**Task directions**
Tally the lines of the records below that include the word "them", and write down only that tally.

**Provided data**
□ □ □ □

(** * GPU resource wrappers and shape factories of the [graf] library

    A shallow embedding of the C++ classes [VertexBuffer], [IndexBuffer],
    [VertexArrayObject], [ShapeFactory] (with its five concrete factories)
    and [ShapeFactoryManager], together with the properties of the
    specification that concern them.

    Conventions of the embedding:
    - [int] and [unsigned int] are 32 bits wide, [size_t] is 64 bits wide;
      all three are carried by [Z] and every arithmetic operation writes
      its reduction out ([int_wrap], [uint_wrap], [size_wrap]).  Signed
      arithmetic is given its two's complement result.
    - A method is a function in the monad [M S], a state transformer over
      the part [S] of the program state the method can reach, whose result
      is a normal return, a thrown exception, or undefined behaviour
      (a null or out-of-bounds access).
    - The OpenGL context is a value: the list of calls issued so far and
      the two answers the driver gives back to the program (the object
      names it generates and the error code it reports). *)

From Stdlib Require Import ZArith List String Lia QArith Reals Lra.
From stdpp Require Import base option list gmap strings.

Local Open Scope Z_scope.

(** ** Machine integers *)

Definition int_wrap (z : Z) : Z := (z + 2 ^ 31) mod 2 ^ 32 - 2 ^ 31.
Definition uint_wrap (z : Z) : Z := z mod 2 ^ 32.
Definition size_wrap (z : Z) : Z := z mod 2 ^ 64.

Definition INT_MAX : Z := 2 ^ 31 - 1.
Definition INT_MIN : Z := - 2 ^ 31.
(** No [std::vector] has more than [PTRDIFF_MAX] elements. *)
Definition PTRDIFF_MAX : Z := 2 ^ 63 - 1.

Definition int_add (a b : Z) : Z := int_wrap (a + b).
Definition int_sub (a b : Z) : Z := int_wrap (a - b).
Definition int_mul (a b : Z) : Z := int_wrap (a * b).
(** [a / b] on [int]: truncation towards zero. *)
Definition int_div (a b : Z) : Z := int_wrap (Z.quot a b).

Definition uint_add (a b : Z) : Z := uint_wrap (a + b).
Definition size_add (a b : Z) : Z := size_wrap (a + b).

(** [v.size()] of a [std::vector]. *)
Definition vector_size {A : Type} (v : list A) : Z :=
  size_wrap (Z.of_nat (length v)).
(** * Jira search results and JQL project scoping

    A shallow embedding of [JiraSearchResult.from_api_response]
    (src/mcp_atlassian/models/jira/search.py) and of the JQL composition
    that the search mixin performs, together with the properties the
    specification states about them.

    Python values are the ones a decoded JSON document is made of.  Strings
    are modelled at the level of ASCII characters: what the interpreter makes
    of text beyond ASCII depends on its Unicode tables, which are not
    modelled, and the statements that rest on the conversion of text say that
    the text is ASCII.  Exceptions are explicit: a computation yields either
    a value or the exception it raises. *)

From Stdlib Require Import ZArith List String Ascii Bool Lia SpecFloat.
From Stdlib Require DecimalString DecimalZ.
Import ListNotations.

Set Warnings "-register-all".

Local Open Scope string_scope.
Local Open Scope Z_scope.

(** ** Python values *)

Module Py.

(** What [json] decoding produces: [None], booleans, unbounded integers,
    binary floating point numbers (with infinities and NaN, which the
    decoder accepts), strings, lists and string-keyed dicts.  A dict keeps
    its insertion order; lookups take the first binding of a key. *)
Inductive value : Type :=
| PNone
| PBool (b : bool)
| PInt (z : Z)
| PFloat (f : spec_float)
| PStr (s : string)
| PList (l : list value)
| PDict (d : list (string * value)).

Definition dict : Type := list (string * value).

(** The exceptions the built-ins used by the normalizer can raise. *)
Inductive exn : Type :=
| ValueError
| TypeError
| OverflowError.

Inductive result (A : Type) : Type :=
| Ok (a : A)
| Raise (e : exn).

Arguments Ok {A} a.
Arguments Raise {A} e.

Definition bind {A B : Type} (m : result A) (k : A -> result B) : result B :=
  match m with
  | Ok a => k a
  | Raise e => Raise e
  end.

Notation "x <- m ;; k" := (bind m (fun x => k))
  (at level 61, m at next level, right associativity).

(** [d.get(key)]: [None] when the key is missing. *)
Fixpoint lookup (key : string) (d : dict) : option value :=
  match d with
  | [] => None
  | (k, v) :: rest => if String.eqb k key then Some v else lookup key rest
  end.

(** [d.get(key, default)]. *)
Definition get (d : dict) (key : string) (default : value) : value :=
  match lookup key d with
  | Some v => v
  | None => default
  end.

(** [key in d]. *)
Definition contains (d : dict) (key : string) : bool :=
  match lookup key d with
  | Some _ => true
  | None => false
  end.

(** [x is None]. *)
Definition is_none (v : value) : bool :=
  match v with
  | PNone => true
  | _ => false
  end.

(** Truth value testing, as [if x:] and [not x] perform it. *)
Definition truthy (v : value) : bool :=
  match v with
  | PNone => false
  | PBool b => b
  | PInt z => negb (z =? 0)
  | PFloat (S754_zero _) => false
  | PFloat _ => true
  | PStr EmptyString => false
  | PStr _ => true
  | PList [] => false
  | PList _ => true
  | PDict [] => false
  | PDict _ => true
  end.

(** *** [int(x)] *)

(** The characters [str.strip] regards as whitespace, within ASCII: tab to
    carriage return, the four separators 28..31 and the space. *)
Definition is_space (c : ascii) : bool :=
  let n := nat_of_ascii c in
  ((9 <=? n) && (n <=? 13) || (28 <=? n) && (n <=? 31) || (n =? 32))%nat.

Definition is_digit (c : ascii) : bool :=
  let n := nat_of_ascii c in
  ((48 <=? n) && (n <=? 57))%nat.

Definition digit_value (c : ascii) : Z :=
  Z.of_nat (nat_of_ascii c) - 48.

Fixpoint lstrip (s : string) : string :=
  match s with
  | EmptyString => EmptyString
  | String c rest => if is_space c then lstrip rest else s
  end.

Fixpoint rstrip (s : string) : string :=
  match s with
  | EmptyString => EmptyString
  | String c rest =>
      match rstrip rest with
      | EmptyString => if is_space c then EmptyString else String c EmptyString
      | r => String c r
      end
  end.

(** Whether a string is made of whitespace only. *)
Fixpoint all_space (s : string) : bool :=
  match s with
  | EmptyString => true
  | String c rest => is_space c && all_space rest
  end.

(** [s.strip()]. *)
Definition strip (s : string) : string := rstrip (lstrip s).

(** The characters [int] skips around a number, within ASCII: tab to
    carriage return and the space.  The separators 28..31 are not among
    them: [int] takes them for the start of a malformed number. *)
Definition is_int_space (c : ascii) : bool :=
  let n := nat_of_ascii c in
  ((9 <=? n) && (n <=? 13) || (n =? 32))%nat.

(** Dropping the leading, and the trailing, characters of a class. *)
Fixpoint lstrip_by (blank : ascii -> bool) (s : string) : string :=
  match s with
  | EmptyString => EmptyString
  | String c rest => if blank c then lstrip_by blank rest else s
  end.

Fixpoint rstrip_by (blank : ascii -> bool) (s : string) : string :=
  match s with
  | EmptyString => EmptyString
  | String c rest =>
      match rstrip_by blank rest with
      | EmptyString => if blank c then EmptyString else String c EmptyString
      | r => String c r
      end
  end.

(** Decimal digits in which single underscores may separate digits.
    [prev] tells whether the previous character was a digit. *)
Fixpoint parse_digits (acc : Z) (prev : bool) (s : string) : option Z :=
  match s with
  | EmptyString => if prev then Some acc else None
  | String c rest =>
      if is_digit c then parse_digits (10 * acc + digit_value c) true rest
      else if Ascii.eqb c "_" then
        if prev then parse_digits acc false rest else None
      else None
  end.

Fixpoint count_digits (s : string) : nat :=
  match s with
  | EmptyString => O
  | String c rest => if is_digit c then S (count_digits rest) else count_digits rest
  end.

(** The interpreter's default limit on the digits of a converted string. *)
Definition int_max_str_digits : nat := 4300.

(** [int(s)] for a string of ASCII characters, in base ten: the blanks of
    [is_int_space] around the number are dropped, one sign is allowed, and
    anything else than digits is a [ValueError]. *)
Definition int_of_string (s : string) : result Z :=
  let body := rstrip_by is_int_space (lstrip_by is_int_space s) in
  let '(neg, digits) :=
    match body with
    | String "-" rest => (true, rest)
    | String "+" rest => (false, rest)
    | _ => (false, body)
    end in
  if (int_max_str_digits <? count_digits digits)%nat then Raise ValueError
  else
    match parse_digits 0 false digits with
    | Some z => Ok (if neg then - z else z)
    | None => Raise ValueError
    end.

(** [int(f)] for a float: truncation toward zero; an infinity is an
    [OverflowError] and a NaN a [ValueError]. *)
Definition int_of_float (f : spec_float) : result Z :=
  match f with
  | S754_zero _ => Ok 0
  | S754_infinity _ => Raise OverflowError
  | S754_nan => Raise ValueError
  | S754_finite s m e =>
      let a := Z.shiftl (Zpos m) e in
      Ok (if s then - a else a)
  end.

(** [int(x)]. *)
Definition int (v : value) : result Z :=
  match v with
  | PNone => Raise TypeError
  | PBool b => Ok (if b then 1 else 0)
  | PInt z => Ok z
  | PFloat f => int_of_float f
  | PStr s => int_of_string s
  | PList _ => Raise TypeError
  | PDict _ => Raise TypeError
  end.

(** [len(l)]. *)
Definition len {A : Type} (l : list A) : Z := Z.of_nat (List.length l).

(** [str(z)] for an integer: its decimal digits, after a minus sign when it
    is negative. *)
Definition str_of_int (z : Z) : string :=
  DecimalString.NilEmpty.string_of_int (Z.to_int z).

(** Whether a string is made of ASCII characters only. *)
Fixpoint ascii_text (s : string) : bool :=
  match s with
  | EmptyString => true
  | String c rest => (nat_of_ascii c <? 128)%nat && ascii_text rest
  end.

(** The values whose conversion by [int] the model settles: every value
    that is not a string, and the strings of ASCII characters. *)
Definition plain (v : value) : bool :=
  match v with
  | PStr s => ascii_text s
  | _ => true
  end.

(** Whether a string is free of whitespace. *)
Fixpoint no_space (s : string) : bool :=
  match s with
  | EmptyString => true
  | String c rest => negb (is_space c) && no_space rest
  end.

End Py.

(** ** The result normalizer *)

Module Search.
Import Py.

(** Records handed to the module's logger. *)
Inductive log_level : Type :=
| DEBUG
| INFO
| WARNING
| ERROR.

Record log_record : Type := mk_log {
  level : log_level;
  message : string
}.

(** [try: body except (ValueError, TypeError): handler]. *)
Definition try_except {A : Type} (body handler : result A) : result A :=
  match body with
  | Raise ValueError => handler
  | Raise TypeError => handler
  | other => other
  end.

(** The values on which [int] raises an [OverflowError]. *)
Definition overflows (v : value) : bool :=
  match v with
  | PFloat (S754_infinity _) => true
  | _ => false
  end.

(** The coercion rule in the specification's words: the integer the field
    converts to, and the field's default when it is [None] or does not
    convert. *)
Definition coerce_or (raw : value) (default : Z) : Z :=
  if is_none raw then default
  else
    match int raw with
    | Ok z => z
    | Raise _ => default
    end.

Section Normalizer.

(** The issue model lives in a sibling module: the normalizer only calls its
    keyword constructor [JiraIssue(key=...)] and its factory
    [JiraIssue.from_api_response(data, requested_fields=...)].  Both are
    taken as given, and as returning an issue for every argument. *)
Variable JiraIssue : Type.
Variable JiraIssue_of_key : string -> JiraIssue.
Variable JiraIssue_from_api_response : value -> value -> JiraIssue.

Record JiraSearchResult : Type := mk_result {
  total : Z;
  start_at : Z;
  max_results : Z;
  issues : list JiraIssue
}.

(** [cls()]: every field at its declared default. *)
Definition default_result : JiraSearchResult :=
  {| total := 0; start_at := 0; max_results := 0; issues := [] |}.

(** One iteration of the loop over [issues_data], for a truthy element. *)
Definition build_issue (kwargs : dict) (issue_data : value) : JiraIssue :=
  match issue_data with
  | PStr key => JiraIssue_of_key key
  | _ =>
      let requested_fields := get kwargs "requested_fields" PNone in
      JiraIssue_from_api_response issue_data requested_fields
  end.

Fixpoint build_issues (kwargs : dict) (issues_data : list value)
  : list JiraIssue :=
  match issues_data with
  | [] => []
  | issue_data :: rest =>
      if truthy issue_data
      then build_issue kwargs issue_data :: build_issues kwargs rest
      else build_issues kwargs rest
  end.

Definition extract_issues (kwargs : dict) (data : dict) : list JiraIssue :=
  match get data "issues" (PList []) with
  | PList issues_data => build_issues kwargs issues_data
  | _ => []
  end.

Definition resolve_total (data : dict) (found : list JiraIssue) : result Z :=
  let raw_total := get data "total" PNone in
  if is_none raw_total && contains data "isLast" then
    Ok (if truthy (get data "isLast" (PBool false)) then len found else -1)
  else
    try_except (if negb (is_none raw_total) then int raw_total else Ok (-1))
               (Ok (-1)).

Definition resolve_start_at (data : dict) : result Z :=
  let raw_start_at := get data "startAt" PNone in
  try_except (if negb (is_none raw_start_at) then int raw_start_at else Ok 0)
             (Ok 0).
Ltac name_for body :=
  match goal with
  | |- context [for_each ?b] => set (body := b)
  end.

(** ** Lists, sums and loops *)

Lemma foldM_cons {S A : Type} (body : S -> A -> result S) (x : A)
  (l : list A) (s : S) :
  foldM body (x :: l) s = (s' <- body s x ;; foldM body l s').
Proof. reflexivity. Qed.

Lemma fold_left_cons {S A : Type} (body : S -> A -> S) (x : A) (l : list A)
  (s : S) :
  fold_left body (x :: l) s = fold_left body l (body s x).
Proof. reflexivity. Qed.

Lemma Zsum_cons (x : Z) (l : list Z) : Zsum (x :: l) = (x + Zsum l)%Z.
Proof. reflexivity. Qed.

Lemma Zsum_app (a b : list Z) : Zsum (a ++ b) = (Zsum a + Zsum b)%Z.
Proof.
  induction a as [|x a IH]; simpl; [reflexivity | rewrite IH; lia].
Qed.

Lemma fold_add_Zsum (l : list Z) (acc : Z) :
  fold_left Z.add l acc = (acc + Zsum l)%Z.
Proof.
  revert acc; induction l as [|x l IH]; intro acc; simpl.
  - lia.
  - rewrite IH; lia.
Qed.

Lemma sum_Zsum (l : list Z) : Py.sum l = Zsum l.
Proof. unfold Py.sum; rewrite fold_add_Zsum; lia. Qed.

Lemma Zsum_nonneg (l : list Z) :
  Forall (fun x => 0 <= x)%Z l -> (0 <= Zsum l)%Z.
Proof.
  induction 1 as [|x l Hx _ IH]; simpl; lia.
Qed.

Lemma Zsum_map_nonneg {A : Type} (f : A -> Z) (l : list A) :
  (forall x, 0 <= f x)%Z -> (0 <= Zsum (map f l))%Z.
Proof.
  intro H; apply Zsum_nonneg, Forall_map, Forall_forall; intros; apply H.
Qed.

(** Counting over a list is counting over its indices. *)
Lemma filter_seq_shift (f : nat -> bool) (start len : nat) :
  length (filter f (seq (S start) len))
  = length (filter (fun k => f (S k)) (seq start len)).
Proof.
  revert start; induction len as [|len IH]; intro start; simpl.
  - reflexivity.
  - destruct (f (S start)); simpl; rewrite IH; reflexivity.
Qed.

Lemma filter_combine_index {A B : Type} (t : A -> B -> bool)
  (a : list A) (b : list B) (da : A) (db : B) :
  length (filter (fun ab => t (fst ab) (snd ab)) (combine a b))
  = length (filter (fun k => t (nth k a da) (nth k b db))
                   (seq 0 (Nat.min (length a) (length b)))).
Proof.
  revert b; induction a as [|x a IH]; intros [|y b]; simpl; try reflexivity.
  destruct (t x y); simpl; rewrite filter_seq_shift; simpl;
    rewrite IH; reflexivity.
Qed.

Lemma filter_ext_length {A : Type} (f g : A -> bool) (l : list A) :
  (forall x, In x l -> f x = g x) ->
  length (filter f l) = length (filter g l).
Proof.
  intro H; rewrite (filter_ext_in f g l H); reflexivity.
Qed.

(** ** Consecutive shifts *)

Lemma consecutive_loop (pairs : list (Z * Z)) (violations : Z) :
  fold_left
    (fun violations '(shift1, shift2) =>
       if (shift1 =? 1)%Z && (shift2 =? 1)%Z
       then (violations + 1)%Z else violations)
    pairs violations
  = (violations
     + Z.of_nat (length (filter (fun ab => (fst ab =? 1)%Z && (snd ab =? 1)%Z)
                                pairs)))%Z.
Proof.
  revert violations; induction pairs as [|[a b] pairs IH]; intro v; simpl.
  - lia.
  - rewrite IH; destruct ((a =? 1)%Z && (b =? 1)%Z); simpl length; lia.
Qed.

Lemma nth_slice_from_1 (ws : list Z) (k : nat) :
  nth k (Py.slice_from ws 1) 0%Z = nth (S k) ws 0%Z.
Proof.
  destruct ws as [|x ws]; simpl; [destruct k; reflexivity | reflexivity].
Qed.

Lemma length_slice_from_1 (ws : list Z) :
  length (Py.slice_from ws 1) = length ws - 1.
Proof. destruct ws; simpl; lia. Qed.

Lemma adjacent_pairs_zip (ws : list Z) :
  length (filter (fun ab => (fst ab =? 1)%Z && (snd ab =? 1)%Z)
                 (Py.zip ws (Py.slice_from ws 1)))
  = adjacent_pairs ws.
Proof.
  unfold Py.zip, adjacent_pairs.
  rewrite (filter_combine_index (fun a b => (a =? 1)%Z && (b =? 1)%Z)
             ws (Py.slice_from ws 1) 0%Z 0%Z).
  rewrite length_slice_from_1.
  replace (Nat.min (length ws) (length ws - 1)) with (length ws - 1) by lia.
  apply filter_ext_length; intros k _.
  unfold both_scheduled; rewrite nth_slice_from_1; reflexivity.
Qed.
(* ===== verification/_CoqProject ===== *)
-Q . S2P
Prelude.v
JsString.v
JsNum.v
JsValue.v
Json.v
Identity.v
Expression.v
Sql.v
Effects.v
Constants.v
Effective.v
Decision.v
JsDate.v
ConnectorTypes.v
Jsonb.v
RuleSchema.v
Cache.v
Findings.v
FindingsCorrect.v
FindingsSpec.v
Snapshots.v
Resolver.v
Presentation.v
Cvss.v
OsvParse.v
Osv.v
Schema.v
Catalog.v
CatalogCorrect.v
CatalogSpec.v
Freshness.v
FreshnessSpec.v
Scorer.v
Contributor.v
Intelligence.v
Evaluation.v
EvaluationCorrect.v
EvaluationSpec.v
Ingestion.v
IngestionCorrect.v
Violations.v
ViolationsCorrect.v
ViolationsSpec.v
Tenancy.v
Rbac.v
Members.v
Tokens.v
AccessCorrect.v
AccessSpec.v
CheckService.v
Proxies.v
RuntimeTokens.v
ProxySpec.v
Webhook.v
Policies.v
PolicyCorrect.v
PolicyRefine.v
PolicySpec.v
Provision.v
ProvisionCorrect.v
ProvisionSpec.v
AuthClaims.v
TokenHook.v
TokenHookSpec.v
Usage.v
UsageCorrect.v
Ticks.v
IngestionSpec.v
CheckSpec.v
CheckRecords.v
UsageSpec.v
TokenSpec.v
Streams.v
StreamSpec.v
Registry.v
Gateway.v
Preview.v
PreviewSpec.v
Guidance.v
IngestQueue.v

□ □ □ □

**Written solution**
3